(** What the generator meets while it runs: the surroundings of the
    service, and for the chunk [chunk_idx] of the file [file_idx] the reply
    to the embedding request and the database's part in the store call. *)
Record world := {
  service_env : env;
  embeddings_reply : Z -> Z -> http_reply;
  db : Z -> Z -> db_call
}.

(** How a run of the generator ends: it returns, or it is stuck in a call
    that does not return. *)
Inductive run_end := returned | stuck.

(** *** [generate_progress] *)

(** The loop over the chunks of one file (lines 121 to 186).  [before] are
    the details of the earlier files, [detail] those of the current one;
    the result holds the events, whether the loop ran to its end, the
    details of the file and the table afterwards. *)
Fixpoint chunks_loop (self : TrainingService.t) (W : world) (req : TrainingRequest)
    (info : file_info) (file_idx total_files total_chunks : Z)
    (before : list file_detail)
    (chunk_idx : Z) (chunks : list chunk) (detail : file_detail) (tbl : table)
  : list event * result unit * file_detail * table :=
  match chunks with
  | [] => ([], Ok tt, detail, tbl)
  | chunk :: rest =>
      let pct := pct_chunk file_idx total_files chunk_idx total_chunks in
      let detail1 :=
        set_progress chunk_idx (pct_file chunk_idx total_chunks) embedding detail in
      let ev1 := progress file_idx total_files chunk_idx total_chunks pct
                          embedding (id info) (before ++ [detail1]) in
      match generate_embedding self (embeddings_reply W file_idx chunk_idx)
                               (text chunk) with
      | Raise e => ([ev1], Raise e, detail1, tbl)
      | Ok emb =>
          match store_embedding self (db W file_idx chunk_idx) tbl
                  (knowledge_base_id req) (version_id req) (id info)
                  (chunk_idx - 1) (text chunk) emb (metadata chunk) with
          | (Raise e, tbl1) => ([ev1], Raise e, detail1, tbl1)
          | (Ok _, tbl1) =>
              let detail2 := set_status storing detail1 in
              let ev2 := progress file_idx total_files chunk_idx total_chunks pct
                                  storing (id info) (before ++ [detail2]) in
              let '(evs, r, detail3, tbl2) :=
                chunks_loop self W req info file_idx total_files total_chunks
                            before (chunk_idx + 1) rest detail2 tbl1 in
              (ev1 :: ev2 :: evs, r, detail3, tbl2)
          end
      end
  end.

──────

• [What you are asked to do]
The lines to set down, exactly and with both ends included, run from the one containing "(Ok _, tbl1) =>" to the last line of the data above.

• [Task result]
          | (Ok _, tbl1) =>
              let detail2 := set_status storing detail1 in
              let ev2 := progress file_idx total_files chunk_idx total_chunks pct
                                  storing (id info) (before ++ [detail2]) in
              let '(evs, r, detail3, tbl2) :=
                chunks_loop self W req info file_idx total_files total_chunks
                            before (chunk_idx + 1) rest detail2 tbl1 in
              (ev1 :: ev2 :: evs, r, detail3, tbl2)
          end
      end
  end.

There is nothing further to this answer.